- _Task description_
Only one stretch of the data below is wanted: the lines from the one with "doc_fields u) as Hne." through the one with "sample_user eq_refl)", repeated exactly.
↓↓↓
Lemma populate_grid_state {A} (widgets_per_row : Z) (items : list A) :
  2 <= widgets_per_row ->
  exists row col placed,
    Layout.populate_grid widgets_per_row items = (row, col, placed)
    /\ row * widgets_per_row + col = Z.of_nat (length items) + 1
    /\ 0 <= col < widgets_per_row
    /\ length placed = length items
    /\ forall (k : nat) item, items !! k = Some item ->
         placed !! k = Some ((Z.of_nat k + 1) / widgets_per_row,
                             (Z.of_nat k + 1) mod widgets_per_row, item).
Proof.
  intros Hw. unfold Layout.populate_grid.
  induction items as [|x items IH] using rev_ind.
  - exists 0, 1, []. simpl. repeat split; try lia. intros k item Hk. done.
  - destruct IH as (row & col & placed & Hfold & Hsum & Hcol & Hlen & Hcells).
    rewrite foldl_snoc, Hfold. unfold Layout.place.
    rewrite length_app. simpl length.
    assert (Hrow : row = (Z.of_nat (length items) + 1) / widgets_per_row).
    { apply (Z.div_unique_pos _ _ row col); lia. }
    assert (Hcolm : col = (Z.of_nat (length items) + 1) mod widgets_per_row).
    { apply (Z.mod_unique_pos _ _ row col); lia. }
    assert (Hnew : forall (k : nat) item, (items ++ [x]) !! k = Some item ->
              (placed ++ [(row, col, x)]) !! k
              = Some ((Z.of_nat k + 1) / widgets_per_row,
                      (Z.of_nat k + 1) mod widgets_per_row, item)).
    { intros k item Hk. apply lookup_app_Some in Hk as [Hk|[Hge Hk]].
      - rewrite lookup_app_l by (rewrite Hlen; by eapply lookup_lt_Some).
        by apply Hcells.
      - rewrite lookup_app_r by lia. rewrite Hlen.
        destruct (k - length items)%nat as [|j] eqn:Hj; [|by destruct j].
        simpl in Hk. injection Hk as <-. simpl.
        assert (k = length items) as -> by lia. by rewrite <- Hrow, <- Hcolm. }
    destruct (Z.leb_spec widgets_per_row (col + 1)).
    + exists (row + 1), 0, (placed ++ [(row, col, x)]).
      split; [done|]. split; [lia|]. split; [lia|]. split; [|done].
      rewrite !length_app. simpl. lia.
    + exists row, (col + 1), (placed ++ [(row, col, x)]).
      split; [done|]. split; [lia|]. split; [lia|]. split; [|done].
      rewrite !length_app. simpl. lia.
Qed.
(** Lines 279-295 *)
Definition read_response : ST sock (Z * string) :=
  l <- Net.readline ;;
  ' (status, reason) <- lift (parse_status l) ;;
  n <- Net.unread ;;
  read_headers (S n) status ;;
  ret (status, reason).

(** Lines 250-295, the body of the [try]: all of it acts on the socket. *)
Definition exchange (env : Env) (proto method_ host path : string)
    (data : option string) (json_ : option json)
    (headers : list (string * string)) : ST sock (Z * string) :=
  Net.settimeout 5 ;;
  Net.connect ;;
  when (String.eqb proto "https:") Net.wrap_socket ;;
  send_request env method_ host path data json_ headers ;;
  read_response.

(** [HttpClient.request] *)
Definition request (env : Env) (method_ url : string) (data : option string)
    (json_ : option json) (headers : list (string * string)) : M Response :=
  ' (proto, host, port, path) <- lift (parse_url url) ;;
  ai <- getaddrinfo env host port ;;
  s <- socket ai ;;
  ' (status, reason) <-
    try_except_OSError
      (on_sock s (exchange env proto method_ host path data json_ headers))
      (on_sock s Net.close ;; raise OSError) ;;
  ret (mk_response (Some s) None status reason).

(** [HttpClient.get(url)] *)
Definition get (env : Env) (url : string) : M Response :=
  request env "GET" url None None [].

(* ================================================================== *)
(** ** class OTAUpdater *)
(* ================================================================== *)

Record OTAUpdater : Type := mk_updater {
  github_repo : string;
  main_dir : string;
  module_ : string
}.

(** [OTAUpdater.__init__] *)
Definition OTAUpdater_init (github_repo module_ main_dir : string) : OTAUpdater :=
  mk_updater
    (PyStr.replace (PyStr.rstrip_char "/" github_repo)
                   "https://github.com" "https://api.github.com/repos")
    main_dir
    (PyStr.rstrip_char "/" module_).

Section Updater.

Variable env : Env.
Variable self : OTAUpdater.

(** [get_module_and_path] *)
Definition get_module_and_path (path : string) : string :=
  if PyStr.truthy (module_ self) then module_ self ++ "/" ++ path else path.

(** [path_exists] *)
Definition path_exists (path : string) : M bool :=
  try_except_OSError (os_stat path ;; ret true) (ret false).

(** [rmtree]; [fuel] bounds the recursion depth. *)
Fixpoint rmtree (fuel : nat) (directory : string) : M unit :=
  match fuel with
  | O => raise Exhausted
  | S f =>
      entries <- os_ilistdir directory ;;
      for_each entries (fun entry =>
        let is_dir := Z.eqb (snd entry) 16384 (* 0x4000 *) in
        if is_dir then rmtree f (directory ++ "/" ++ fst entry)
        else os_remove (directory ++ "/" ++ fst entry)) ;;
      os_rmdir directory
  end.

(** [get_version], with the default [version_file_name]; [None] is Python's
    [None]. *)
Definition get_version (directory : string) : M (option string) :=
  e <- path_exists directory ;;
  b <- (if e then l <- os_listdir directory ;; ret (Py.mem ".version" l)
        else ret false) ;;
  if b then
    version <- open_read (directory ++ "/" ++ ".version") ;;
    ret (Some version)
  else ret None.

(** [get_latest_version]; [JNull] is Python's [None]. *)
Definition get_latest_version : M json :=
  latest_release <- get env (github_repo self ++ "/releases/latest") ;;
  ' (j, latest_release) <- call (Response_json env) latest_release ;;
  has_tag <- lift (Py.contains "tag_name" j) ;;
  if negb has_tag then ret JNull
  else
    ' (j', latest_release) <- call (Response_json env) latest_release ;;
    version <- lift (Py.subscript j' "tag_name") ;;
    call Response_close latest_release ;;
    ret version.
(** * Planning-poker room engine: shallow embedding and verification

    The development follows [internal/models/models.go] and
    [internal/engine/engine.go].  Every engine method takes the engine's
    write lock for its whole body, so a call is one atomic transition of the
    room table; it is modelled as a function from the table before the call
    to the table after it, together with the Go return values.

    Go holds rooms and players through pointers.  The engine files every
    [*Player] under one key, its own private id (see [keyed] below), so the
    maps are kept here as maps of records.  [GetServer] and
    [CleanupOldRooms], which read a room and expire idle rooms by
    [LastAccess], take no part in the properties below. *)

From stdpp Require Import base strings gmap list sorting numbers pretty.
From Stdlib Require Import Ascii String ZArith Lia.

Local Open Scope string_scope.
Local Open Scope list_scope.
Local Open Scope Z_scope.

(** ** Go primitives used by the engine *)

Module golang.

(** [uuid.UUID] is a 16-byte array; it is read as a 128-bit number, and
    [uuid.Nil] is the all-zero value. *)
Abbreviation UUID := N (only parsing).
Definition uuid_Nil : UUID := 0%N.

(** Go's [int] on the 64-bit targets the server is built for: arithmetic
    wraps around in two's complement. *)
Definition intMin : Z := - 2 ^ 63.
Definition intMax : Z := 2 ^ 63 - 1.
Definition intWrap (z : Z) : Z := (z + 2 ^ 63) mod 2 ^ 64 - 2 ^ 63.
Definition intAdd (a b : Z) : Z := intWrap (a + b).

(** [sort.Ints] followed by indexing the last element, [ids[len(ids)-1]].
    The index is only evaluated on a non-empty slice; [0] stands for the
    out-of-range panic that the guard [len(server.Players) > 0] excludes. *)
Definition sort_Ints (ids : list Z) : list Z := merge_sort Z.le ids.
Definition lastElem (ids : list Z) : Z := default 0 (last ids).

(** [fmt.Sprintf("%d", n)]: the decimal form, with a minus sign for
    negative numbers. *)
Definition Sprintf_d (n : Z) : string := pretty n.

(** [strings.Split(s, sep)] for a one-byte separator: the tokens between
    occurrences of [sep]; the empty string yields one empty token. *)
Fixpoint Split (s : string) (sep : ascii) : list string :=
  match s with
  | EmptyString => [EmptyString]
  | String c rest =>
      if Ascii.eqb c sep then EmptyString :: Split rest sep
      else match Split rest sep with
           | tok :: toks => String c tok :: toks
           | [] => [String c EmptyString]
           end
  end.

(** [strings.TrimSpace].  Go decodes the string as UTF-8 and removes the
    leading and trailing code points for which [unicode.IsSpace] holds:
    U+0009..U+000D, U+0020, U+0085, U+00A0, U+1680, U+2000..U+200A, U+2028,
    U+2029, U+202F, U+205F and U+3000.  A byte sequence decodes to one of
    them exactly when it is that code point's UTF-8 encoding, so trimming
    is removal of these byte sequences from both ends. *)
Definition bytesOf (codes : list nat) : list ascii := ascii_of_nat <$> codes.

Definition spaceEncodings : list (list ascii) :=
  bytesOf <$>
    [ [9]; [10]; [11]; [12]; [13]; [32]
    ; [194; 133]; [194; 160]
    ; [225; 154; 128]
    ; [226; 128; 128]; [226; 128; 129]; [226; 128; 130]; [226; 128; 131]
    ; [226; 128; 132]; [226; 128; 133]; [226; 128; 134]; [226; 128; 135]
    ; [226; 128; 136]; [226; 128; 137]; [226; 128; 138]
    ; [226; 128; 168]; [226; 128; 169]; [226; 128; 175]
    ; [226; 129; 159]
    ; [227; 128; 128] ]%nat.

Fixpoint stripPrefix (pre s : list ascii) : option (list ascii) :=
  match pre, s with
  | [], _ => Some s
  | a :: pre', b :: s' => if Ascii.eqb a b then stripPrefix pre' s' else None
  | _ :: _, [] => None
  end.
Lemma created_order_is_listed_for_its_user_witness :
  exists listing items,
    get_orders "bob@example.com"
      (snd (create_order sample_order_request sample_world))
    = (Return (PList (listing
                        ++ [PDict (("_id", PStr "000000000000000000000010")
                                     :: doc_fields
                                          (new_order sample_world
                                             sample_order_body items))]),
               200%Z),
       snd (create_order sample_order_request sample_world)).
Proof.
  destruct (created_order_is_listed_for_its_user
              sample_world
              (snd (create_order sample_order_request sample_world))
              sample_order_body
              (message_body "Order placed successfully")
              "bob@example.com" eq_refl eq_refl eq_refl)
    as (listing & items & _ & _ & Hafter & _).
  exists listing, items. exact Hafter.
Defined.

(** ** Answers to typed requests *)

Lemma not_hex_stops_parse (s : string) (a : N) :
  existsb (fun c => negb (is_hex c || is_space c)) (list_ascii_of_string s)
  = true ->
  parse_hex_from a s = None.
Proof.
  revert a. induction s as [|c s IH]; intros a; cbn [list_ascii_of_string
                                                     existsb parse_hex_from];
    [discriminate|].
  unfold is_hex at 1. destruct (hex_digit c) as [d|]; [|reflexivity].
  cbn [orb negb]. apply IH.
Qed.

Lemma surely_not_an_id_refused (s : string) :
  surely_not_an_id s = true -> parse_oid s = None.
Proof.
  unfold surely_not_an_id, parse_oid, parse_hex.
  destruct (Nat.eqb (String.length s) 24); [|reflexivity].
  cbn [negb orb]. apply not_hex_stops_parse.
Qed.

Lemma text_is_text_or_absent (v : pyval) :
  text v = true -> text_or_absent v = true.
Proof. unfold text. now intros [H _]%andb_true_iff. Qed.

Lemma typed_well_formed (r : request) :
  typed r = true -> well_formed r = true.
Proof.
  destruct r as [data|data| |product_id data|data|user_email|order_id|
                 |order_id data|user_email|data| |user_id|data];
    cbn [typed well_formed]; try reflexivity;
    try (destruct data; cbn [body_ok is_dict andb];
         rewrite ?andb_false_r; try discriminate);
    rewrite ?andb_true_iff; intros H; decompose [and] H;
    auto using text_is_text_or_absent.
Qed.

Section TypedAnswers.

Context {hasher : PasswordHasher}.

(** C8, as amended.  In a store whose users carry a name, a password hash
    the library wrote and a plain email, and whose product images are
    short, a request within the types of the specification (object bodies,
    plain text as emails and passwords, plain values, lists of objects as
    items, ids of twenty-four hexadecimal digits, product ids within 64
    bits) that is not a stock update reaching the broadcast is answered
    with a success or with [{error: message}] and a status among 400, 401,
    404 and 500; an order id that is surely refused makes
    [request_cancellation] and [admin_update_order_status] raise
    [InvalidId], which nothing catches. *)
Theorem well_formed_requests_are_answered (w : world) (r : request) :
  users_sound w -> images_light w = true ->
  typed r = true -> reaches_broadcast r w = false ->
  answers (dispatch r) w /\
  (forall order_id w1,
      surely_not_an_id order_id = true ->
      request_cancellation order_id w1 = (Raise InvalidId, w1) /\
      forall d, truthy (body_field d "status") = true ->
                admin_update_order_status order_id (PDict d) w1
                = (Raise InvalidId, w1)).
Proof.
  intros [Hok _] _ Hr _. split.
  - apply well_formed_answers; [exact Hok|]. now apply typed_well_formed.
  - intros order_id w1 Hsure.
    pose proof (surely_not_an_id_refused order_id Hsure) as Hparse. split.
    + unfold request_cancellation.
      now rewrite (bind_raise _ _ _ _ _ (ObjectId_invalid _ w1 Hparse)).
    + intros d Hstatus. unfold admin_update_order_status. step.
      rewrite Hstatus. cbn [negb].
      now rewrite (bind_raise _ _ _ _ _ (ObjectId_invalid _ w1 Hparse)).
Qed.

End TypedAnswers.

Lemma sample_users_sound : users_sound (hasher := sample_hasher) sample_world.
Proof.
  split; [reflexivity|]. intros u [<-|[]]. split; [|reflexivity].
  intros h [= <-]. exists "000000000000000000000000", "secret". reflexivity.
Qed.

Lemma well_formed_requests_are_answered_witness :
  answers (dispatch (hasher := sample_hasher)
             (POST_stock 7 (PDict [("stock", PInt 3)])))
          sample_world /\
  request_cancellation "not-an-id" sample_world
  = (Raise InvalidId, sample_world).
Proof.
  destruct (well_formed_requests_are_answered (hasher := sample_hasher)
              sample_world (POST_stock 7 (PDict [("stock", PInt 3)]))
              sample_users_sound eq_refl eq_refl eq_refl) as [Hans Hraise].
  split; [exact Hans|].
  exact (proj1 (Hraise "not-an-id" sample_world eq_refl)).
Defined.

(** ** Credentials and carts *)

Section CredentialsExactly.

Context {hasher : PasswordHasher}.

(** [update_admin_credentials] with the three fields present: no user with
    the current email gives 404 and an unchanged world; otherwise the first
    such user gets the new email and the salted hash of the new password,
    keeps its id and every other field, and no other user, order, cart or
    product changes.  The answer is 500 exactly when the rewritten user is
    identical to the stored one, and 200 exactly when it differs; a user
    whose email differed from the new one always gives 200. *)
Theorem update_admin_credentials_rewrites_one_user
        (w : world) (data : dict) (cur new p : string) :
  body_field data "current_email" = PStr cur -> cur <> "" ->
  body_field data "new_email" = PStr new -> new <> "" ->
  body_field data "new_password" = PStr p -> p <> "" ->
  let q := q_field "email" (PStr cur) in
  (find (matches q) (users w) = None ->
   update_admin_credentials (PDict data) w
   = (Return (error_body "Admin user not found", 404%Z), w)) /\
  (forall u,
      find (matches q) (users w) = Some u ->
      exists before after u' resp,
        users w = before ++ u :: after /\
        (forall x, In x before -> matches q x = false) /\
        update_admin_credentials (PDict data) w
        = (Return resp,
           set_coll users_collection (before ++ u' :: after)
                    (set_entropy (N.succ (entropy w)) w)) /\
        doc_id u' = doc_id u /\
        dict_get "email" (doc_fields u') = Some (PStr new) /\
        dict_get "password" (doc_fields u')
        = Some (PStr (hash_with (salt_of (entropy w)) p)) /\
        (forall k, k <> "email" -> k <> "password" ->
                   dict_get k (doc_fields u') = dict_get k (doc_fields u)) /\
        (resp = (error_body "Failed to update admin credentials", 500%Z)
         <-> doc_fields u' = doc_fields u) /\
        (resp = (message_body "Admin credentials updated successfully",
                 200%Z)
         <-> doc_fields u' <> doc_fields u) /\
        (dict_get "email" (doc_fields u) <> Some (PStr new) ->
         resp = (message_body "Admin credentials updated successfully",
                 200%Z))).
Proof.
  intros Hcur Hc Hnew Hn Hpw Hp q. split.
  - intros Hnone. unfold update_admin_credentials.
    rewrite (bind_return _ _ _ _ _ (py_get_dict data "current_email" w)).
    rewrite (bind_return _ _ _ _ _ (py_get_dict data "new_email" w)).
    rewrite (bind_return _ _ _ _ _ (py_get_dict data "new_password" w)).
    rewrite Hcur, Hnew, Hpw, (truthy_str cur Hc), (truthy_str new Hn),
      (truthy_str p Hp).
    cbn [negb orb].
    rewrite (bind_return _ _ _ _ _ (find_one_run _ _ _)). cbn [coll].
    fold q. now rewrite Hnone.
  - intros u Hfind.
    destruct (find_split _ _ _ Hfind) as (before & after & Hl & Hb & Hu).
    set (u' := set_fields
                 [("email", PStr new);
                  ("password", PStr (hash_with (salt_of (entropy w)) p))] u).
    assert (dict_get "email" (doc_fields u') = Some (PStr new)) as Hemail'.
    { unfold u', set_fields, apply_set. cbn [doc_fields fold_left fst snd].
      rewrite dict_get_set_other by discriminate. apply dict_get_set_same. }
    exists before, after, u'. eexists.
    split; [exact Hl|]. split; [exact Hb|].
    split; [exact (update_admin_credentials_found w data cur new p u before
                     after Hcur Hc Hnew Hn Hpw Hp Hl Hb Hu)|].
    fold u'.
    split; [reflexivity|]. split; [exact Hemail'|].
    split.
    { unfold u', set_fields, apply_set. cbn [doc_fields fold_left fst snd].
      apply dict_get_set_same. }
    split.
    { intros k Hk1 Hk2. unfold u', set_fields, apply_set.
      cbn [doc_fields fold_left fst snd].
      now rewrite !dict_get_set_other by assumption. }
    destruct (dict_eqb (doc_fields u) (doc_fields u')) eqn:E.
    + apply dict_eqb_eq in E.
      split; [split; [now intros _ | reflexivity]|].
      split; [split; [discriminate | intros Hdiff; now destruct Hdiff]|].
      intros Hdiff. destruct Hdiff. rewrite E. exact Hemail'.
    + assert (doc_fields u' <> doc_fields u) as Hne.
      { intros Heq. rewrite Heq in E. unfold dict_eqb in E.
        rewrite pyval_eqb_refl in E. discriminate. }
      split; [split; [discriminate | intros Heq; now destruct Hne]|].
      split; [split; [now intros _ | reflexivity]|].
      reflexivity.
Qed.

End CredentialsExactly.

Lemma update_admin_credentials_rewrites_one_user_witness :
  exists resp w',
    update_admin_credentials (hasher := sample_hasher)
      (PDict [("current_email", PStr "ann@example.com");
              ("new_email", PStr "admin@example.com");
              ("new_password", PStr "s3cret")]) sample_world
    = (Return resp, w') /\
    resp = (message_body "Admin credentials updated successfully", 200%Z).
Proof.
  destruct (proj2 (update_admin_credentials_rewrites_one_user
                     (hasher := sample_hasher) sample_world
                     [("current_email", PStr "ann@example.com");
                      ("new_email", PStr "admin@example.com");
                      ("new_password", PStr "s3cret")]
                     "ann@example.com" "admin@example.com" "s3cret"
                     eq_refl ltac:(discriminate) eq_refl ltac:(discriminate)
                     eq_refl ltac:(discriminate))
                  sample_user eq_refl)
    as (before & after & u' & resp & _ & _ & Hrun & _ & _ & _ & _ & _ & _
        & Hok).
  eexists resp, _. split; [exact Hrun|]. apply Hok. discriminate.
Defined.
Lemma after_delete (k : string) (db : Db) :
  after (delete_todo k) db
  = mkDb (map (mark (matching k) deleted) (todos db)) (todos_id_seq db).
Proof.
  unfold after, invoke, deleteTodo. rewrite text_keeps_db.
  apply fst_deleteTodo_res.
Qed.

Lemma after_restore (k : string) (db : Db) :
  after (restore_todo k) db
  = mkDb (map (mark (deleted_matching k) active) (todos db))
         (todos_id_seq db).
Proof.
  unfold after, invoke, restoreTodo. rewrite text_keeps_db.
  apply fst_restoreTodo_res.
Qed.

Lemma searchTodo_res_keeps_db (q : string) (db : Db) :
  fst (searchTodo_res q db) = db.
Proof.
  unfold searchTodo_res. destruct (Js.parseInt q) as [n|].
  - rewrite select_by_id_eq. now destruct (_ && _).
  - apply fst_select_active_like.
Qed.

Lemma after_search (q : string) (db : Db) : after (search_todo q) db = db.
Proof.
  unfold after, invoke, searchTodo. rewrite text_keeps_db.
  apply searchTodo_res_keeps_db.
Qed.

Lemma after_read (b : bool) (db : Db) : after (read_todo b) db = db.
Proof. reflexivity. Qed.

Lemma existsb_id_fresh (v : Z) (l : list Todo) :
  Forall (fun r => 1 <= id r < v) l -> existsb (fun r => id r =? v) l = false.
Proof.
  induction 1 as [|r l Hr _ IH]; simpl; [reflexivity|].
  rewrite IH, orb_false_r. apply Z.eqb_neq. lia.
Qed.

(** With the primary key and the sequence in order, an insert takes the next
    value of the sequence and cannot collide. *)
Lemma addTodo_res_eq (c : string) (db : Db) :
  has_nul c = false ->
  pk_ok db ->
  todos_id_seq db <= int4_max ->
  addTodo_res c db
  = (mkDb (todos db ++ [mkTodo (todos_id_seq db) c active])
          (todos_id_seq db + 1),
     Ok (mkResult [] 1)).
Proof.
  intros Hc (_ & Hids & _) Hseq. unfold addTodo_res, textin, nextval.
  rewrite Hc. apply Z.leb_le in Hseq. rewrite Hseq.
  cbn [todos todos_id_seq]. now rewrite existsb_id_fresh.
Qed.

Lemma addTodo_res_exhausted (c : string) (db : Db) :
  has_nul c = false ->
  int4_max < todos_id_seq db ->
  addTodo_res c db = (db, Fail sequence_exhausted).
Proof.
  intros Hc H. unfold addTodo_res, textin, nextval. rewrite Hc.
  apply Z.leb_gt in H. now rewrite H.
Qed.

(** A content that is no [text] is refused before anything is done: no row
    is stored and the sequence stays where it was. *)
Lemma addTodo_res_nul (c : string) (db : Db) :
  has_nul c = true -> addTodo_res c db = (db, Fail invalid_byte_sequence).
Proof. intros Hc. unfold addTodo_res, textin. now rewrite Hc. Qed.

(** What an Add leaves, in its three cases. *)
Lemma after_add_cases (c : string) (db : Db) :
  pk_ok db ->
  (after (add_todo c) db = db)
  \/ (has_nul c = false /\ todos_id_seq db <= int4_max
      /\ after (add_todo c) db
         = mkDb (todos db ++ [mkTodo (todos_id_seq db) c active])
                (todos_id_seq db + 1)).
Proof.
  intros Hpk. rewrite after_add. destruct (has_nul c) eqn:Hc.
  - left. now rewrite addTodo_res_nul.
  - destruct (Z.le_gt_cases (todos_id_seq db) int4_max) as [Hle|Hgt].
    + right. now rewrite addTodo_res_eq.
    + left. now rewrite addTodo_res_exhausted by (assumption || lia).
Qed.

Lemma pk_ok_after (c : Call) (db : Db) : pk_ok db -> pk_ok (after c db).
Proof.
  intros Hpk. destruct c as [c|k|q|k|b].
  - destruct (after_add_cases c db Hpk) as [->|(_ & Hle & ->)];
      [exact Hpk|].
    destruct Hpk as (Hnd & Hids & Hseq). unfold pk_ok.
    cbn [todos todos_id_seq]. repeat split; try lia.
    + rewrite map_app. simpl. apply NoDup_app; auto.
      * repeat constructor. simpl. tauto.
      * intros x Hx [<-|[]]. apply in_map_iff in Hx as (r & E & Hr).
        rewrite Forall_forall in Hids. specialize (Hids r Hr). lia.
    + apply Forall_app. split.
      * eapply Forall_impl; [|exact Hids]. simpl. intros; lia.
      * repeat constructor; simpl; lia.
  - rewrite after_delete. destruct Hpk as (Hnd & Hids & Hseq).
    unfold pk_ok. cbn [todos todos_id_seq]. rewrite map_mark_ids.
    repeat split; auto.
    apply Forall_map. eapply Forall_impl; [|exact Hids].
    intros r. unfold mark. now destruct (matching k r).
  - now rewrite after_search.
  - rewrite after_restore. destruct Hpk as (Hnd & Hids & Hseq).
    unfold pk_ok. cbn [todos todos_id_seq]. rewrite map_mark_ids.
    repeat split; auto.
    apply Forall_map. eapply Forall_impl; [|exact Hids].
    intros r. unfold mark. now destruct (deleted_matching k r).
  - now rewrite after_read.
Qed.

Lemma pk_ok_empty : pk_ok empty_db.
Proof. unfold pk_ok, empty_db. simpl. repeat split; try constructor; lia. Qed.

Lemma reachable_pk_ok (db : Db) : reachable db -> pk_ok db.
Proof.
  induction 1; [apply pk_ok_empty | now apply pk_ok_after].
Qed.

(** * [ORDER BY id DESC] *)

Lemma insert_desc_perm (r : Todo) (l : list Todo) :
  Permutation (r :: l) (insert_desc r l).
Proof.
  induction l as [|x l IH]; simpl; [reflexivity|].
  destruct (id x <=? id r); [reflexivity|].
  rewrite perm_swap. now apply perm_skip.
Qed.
↑↑↑
- _Task answer_
    + assert (doc_fields u' <> doc_fields u) as Hne.
      { intros Heq. rewrite Heq in E. unfold dict_eqb in E.
        rewrite pyval_eqb_refl in E. discriminate. }
      split; [split; [discriminate | intros Heq; now destruct Hne]|].
      split; [split; [now intros _ | reflexivity]|].
      reflexivity.
Qed.

End CredentialsExactly.

Lemma update_admin_credentials_rewrites_one_user_witness :
  exists resp w',
    update_admin_credentials (hasher := sample_hasher)
      (PDict [("current_email", PStr "ann@example.com");
              ("new_email", PStr "admin@example.com");
              ("new_password", PStr "s3cret")]) sample_world
    = (Return resp, w') /\
    resp = (message_body "Admin credentials updated successfully", 200%Z).
Proof.
  destruct (proj2 (update_admin_credentials_rewrites_one_user
                     (hasher := sample_hasher) sample_world
                     [("current_email", PStr "ann@example.com");
                      ("new_email", PStr "admin@example.com");
                      ("new_password", PStr "s3cret")]
                     "ann@example.com" "admin@example.com" "s3cret"
                     eq_refl ltac:(discriminate) eq_refl ltac:(discriminate)
                     eq_refl ltac:(discriminate))
                  sample_user eq_refl)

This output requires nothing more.